What is required
From the data below, return all lines holding the string "mbind".
(Dataset excerpts)
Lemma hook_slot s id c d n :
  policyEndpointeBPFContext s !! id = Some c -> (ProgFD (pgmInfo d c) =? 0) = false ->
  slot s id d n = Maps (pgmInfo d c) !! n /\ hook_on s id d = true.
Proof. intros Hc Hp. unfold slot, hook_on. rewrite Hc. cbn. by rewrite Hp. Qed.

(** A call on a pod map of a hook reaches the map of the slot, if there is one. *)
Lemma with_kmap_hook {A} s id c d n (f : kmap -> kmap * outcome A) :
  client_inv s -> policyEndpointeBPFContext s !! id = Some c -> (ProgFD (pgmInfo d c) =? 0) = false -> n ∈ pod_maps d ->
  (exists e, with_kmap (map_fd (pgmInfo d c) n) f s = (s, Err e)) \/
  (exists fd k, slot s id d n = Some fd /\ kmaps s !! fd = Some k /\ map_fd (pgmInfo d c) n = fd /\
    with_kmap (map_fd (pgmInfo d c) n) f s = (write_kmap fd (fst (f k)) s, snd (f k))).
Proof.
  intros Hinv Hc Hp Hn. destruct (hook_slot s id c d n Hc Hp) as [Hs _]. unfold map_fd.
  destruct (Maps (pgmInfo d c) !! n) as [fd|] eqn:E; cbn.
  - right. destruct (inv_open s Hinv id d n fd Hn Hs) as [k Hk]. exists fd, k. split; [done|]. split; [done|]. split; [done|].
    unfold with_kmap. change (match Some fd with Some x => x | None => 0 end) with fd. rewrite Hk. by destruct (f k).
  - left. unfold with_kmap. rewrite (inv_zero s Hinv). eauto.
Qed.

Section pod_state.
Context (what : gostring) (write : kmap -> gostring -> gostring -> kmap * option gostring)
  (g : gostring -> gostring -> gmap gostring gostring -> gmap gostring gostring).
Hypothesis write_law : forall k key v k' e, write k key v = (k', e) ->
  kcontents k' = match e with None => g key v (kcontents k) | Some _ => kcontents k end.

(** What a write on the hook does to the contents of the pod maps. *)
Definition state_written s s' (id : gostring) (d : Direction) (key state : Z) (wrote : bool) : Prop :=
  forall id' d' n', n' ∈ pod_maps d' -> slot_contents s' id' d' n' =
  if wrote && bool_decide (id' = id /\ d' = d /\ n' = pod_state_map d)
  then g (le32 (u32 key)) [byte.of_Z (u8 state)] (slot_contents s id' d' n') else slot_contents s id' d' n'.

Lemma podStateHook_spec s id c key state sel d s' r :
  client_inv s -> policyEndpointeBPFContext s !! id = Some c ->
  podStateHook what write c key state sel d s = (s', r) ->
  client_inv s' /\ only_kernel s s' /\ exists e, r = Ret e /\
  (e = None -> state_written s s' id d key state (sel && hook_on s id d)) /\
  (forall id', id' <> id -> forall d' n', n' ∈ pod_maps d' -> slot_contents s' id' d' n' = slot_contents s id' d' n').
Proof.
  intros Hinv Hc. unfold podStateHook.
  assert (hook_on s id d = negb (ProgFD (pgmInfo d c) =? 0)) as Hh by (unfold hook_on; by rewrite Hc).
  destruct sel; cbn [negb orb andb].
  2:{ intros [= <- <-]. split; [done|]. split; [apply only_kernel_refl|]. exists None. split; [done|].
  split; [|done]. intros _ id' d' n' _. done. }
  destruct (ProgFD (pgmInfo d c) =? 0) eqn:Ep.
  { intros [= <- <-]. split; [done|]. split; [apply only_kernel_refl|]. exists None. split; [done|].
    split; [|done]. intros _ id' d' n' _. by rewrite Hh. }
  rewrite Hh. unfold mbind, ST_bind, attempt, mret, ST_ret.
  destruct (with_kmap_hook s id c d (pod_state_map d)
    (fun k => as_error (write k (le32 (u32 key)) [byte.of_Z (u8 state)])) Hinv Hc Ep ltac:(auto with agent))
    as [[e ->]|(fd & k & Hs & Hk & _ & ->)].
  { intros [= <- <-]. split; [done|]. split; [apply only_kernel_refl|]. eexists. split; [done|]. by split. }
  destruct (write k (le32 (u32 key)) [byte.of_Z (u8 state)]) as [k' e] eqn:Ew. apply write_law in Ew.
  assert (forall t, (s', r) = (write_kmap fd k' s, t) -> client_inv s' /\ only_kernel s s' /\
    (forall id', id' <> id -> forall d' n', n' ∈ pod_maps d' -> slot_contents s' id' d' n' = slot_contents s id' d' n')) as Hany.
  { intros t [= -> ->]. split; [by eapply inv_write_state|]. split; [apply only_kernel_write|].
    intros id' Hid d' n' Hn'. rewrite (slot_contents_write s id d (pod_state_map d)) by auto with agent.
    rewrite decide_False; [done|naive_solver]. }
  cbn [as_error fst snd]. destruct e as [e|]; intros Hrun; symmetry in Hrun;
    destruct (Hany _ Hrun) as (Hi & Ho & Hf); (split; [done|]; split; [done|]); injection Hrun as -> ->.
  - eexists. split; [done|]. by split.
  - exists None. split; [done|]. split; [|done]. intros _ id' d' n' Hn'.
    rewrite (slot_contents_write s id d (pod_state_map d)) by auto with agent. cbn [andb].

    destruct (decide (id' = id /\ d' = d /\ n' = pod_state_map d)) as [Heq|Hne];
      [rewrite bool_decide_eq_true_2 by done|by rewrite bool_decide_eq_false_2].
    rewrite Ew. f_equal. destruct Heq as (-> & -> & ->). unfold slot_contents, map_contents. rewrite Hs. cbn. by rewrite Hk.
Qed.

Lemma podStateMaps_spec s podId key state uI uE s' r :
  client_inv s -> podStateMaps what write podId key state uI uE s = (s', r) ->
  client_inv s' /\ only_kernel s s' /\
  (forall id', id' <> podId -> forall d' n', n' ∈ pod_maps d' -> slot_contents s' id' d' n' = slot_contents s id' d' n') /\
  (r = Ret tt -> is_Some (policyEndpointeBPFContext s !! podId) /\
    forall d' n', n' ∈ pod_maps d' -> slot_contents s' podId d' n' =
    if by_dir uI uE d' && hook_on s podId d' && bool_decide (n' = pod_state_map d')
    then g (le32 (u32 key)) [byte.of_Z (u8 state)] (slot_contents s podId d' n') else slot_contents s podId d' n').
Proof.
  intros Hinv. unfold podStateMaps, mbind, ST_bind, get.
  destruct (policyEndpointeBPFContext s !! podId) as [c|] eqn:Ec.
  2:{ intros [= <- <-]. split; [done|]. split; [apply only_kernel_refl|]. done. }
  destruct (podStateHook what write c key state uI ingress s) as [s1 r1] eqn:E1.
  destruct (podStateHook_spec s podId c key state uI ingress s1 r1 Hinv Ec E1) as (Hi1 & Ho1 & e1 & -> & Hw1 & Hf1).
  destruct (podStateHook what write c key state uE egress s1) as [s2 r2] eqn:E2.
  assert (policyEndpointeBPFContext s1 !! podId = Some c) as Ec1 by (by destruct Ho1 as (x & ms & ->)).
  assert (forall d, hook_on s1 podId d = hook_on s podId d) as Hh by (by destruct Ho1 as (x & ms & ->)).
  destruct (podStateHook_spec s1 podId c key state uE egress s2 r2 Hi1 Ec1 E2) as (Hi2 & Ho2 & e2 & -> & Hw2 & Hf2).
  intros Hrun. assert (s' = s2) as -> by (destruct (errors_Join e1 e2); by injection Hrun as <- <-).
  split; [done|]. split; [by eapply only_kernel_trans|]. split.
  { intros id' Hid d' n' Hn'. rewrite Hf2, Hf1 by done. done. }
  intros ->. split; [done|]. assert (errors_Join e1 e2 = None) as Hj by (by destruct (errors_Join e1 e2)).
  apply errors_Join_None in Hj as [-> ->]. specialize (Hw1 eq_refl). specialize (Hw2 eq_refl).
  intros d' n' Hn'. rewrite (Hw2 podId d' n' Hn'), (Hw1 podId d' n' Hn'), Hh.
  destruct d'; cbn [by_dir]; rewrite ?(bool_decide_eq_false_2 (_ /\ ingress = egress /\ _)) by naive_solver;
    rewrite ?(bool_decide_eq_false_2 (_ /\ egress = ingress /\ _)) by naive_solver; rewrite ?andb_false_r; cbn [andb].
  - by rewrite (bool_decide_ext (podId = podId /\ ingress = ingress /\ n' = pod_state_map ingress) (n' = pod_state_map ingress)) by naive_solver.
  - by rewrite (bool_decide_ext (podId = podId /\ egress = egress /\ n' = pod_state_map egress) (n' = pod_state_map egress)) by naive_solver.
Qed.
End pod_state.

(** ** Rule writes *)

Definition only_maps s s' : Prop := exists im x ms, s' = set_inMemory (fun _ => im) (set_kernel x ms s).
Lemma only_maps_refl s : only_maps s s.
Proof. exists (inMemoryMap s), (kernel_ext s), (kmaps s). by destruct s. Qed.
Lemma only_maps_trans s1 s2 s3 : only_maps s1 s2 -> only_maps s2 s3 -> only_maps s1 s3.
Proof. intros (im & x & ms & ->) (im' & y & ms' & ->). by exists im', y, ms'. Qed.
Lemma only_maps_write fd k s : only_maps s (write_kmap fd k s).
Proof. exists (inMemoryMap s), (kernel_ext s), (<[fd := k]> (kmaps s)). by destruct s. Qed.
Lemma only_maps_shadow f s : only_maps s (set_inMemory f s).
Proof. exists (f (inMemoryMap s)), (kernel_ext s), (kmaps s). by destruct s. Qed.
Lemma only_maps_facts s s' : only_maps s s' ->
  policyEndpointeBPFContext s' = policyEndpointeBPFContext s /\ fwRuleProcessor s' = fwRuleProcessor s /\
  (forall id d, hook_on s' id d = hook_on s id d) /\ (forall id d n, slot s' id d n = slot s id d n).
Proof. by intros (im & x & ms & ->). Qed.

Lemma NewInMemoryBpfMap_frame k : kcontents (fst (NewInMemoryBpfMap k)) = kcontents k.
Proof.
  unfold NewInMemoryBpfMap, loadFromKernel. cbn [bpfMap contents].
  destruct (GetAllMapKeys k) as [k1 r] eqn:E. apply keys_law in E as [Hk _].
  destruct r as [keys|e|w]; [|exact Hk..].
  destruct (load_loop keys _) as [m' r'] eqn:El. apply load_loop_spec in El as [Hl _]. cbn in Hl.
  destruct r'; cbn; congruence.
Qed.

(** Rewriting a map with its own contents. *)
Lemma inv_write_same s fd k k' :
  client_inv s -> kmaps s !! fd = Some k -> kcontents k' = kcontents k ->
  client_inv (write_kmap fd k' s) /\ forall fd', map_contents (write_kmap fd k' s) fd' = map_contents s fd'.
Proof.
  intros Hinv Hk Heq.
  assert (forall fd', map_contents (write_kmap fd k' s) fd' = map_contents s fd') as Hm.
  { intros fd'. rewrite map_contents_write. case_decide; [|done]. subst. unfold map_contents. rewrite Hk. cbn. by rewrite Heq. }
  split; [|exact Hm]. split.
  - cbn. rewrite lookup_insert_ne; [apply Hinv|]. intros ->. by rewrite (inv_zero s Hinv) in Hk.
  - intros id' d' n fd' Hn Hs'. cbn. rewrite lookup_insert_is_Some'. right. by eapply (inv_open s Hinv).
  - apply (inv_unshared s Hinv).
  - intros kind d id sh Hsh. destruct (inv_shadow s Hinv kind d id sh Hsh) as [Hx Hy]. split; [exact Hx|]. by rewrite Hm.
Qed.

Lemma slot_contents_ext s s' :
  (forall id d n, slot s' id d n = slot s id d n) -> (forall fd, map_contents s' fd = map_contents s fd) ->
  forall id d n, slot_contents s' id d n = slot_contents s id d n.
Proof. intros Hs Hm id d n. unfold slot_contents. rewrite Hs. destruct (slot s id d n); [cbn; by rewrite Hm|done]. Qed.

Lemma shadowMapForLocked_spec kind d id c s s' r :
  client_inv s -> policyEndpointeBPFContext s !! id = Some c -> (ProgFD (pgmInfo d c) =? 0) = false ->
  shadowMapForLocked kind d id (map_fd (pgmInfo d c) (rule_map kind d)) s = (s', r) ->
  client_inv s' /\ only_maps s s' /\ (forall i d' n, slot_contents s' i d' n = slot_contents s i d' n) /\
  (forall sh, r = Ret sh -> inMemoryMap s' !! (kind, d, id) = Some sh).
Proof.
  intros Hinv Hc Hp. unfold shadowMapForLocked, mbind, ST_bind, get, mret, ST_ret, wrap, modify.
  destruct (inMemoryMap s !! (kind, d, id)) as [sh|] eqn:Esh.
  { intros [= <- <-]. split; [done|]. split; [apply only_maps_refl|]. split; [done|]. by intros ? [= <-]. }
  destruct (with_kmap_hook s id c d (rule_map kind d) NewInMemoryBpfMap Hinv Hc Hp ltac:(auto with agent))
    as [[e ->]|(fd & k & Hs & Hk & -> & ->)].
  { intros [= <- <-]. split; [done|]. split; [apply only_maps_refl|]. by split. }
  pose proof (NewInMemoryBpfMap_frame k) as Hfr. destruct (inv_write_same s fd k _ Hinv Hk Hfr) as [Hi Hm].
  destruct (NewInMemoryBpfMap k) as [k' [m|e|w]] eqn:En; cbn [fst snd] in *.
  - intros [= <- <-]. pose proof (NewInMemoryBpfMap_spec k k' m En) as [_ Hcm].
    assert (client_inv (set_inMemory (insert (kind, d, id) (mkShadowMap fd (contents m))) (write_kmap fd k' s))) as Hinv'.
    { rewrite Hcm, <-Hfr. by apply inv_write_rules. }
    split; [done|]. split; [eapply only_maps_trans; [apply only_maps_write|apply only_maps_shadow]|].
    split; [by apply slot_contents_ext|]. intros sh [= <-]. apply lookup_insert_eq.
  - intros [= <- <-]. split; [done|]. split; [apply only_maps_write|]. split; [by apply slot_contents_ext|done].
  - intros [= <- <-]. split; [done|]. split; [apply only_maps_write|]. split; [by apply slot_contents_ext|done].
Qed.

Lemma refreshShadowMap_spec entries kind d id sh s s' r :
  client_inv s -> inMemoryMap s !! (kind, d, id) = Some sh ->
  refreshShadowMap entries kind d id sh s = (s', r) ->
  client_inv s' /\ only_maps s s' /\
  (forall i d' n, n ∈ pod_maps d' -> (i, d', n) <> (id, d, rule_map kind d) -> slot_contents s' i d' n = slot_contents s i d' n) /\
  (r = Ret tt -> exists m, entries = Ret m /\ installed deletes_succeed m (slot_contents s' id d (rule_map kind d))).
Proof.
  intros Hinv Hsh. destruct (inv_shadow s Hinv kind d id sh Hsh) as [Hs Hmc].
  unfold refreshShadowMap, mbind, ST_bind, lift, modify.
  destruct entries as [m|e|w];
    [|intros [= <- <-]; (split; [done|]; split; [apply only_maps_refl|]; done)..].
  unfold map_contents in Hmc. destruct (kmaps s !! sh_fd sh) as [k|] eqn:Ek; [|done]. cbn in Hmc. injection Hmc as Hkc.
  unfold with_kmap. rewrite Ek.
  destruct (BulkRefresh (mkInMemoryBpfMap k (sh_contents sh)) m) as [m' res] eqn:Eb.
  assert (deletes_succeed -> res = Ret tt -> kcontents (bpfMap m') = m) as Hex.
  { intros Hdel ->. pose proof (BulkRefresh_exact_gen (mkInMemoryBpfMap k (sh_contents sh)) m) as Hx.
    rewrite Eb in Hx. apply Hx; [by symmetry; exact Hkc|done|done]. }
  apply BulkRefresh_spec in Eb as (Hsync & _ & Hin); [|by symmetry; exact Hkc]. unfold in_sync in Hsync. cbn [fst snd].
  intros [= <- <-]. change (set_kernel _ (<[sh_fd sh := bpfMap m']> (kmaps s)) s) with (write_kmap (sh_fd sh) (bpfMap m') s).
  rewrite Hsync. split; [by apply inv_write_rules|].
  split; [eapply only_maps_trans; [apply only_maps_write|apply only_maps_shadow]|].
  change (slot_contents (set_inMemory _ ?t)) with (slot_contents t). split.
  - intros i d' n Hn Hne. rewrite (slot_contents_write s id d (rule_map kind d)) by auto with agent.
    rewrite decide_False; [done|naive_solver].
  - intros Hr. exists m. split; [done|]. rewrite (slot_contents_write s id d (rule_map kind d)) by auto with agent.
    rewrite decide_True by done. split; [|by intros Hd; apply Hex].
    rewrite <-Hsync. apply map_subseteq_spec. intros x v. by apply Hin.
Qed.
(End Dataset excerpts)
Finished exercise
  rewrite Hh. unfold mbind, ST_bind, attempt, mret, ST_ret.
  intros Hinv. unfold podStateMaps, mbind, ST_bind, get.
  intros Hinv Hc Hp. unfold shadowMapForLocked, mbind, ST_bind, get, mret, ST_ret, wrap, modify.
  unfold refreshShadowMap, mbind, ST_bind, lift, modify.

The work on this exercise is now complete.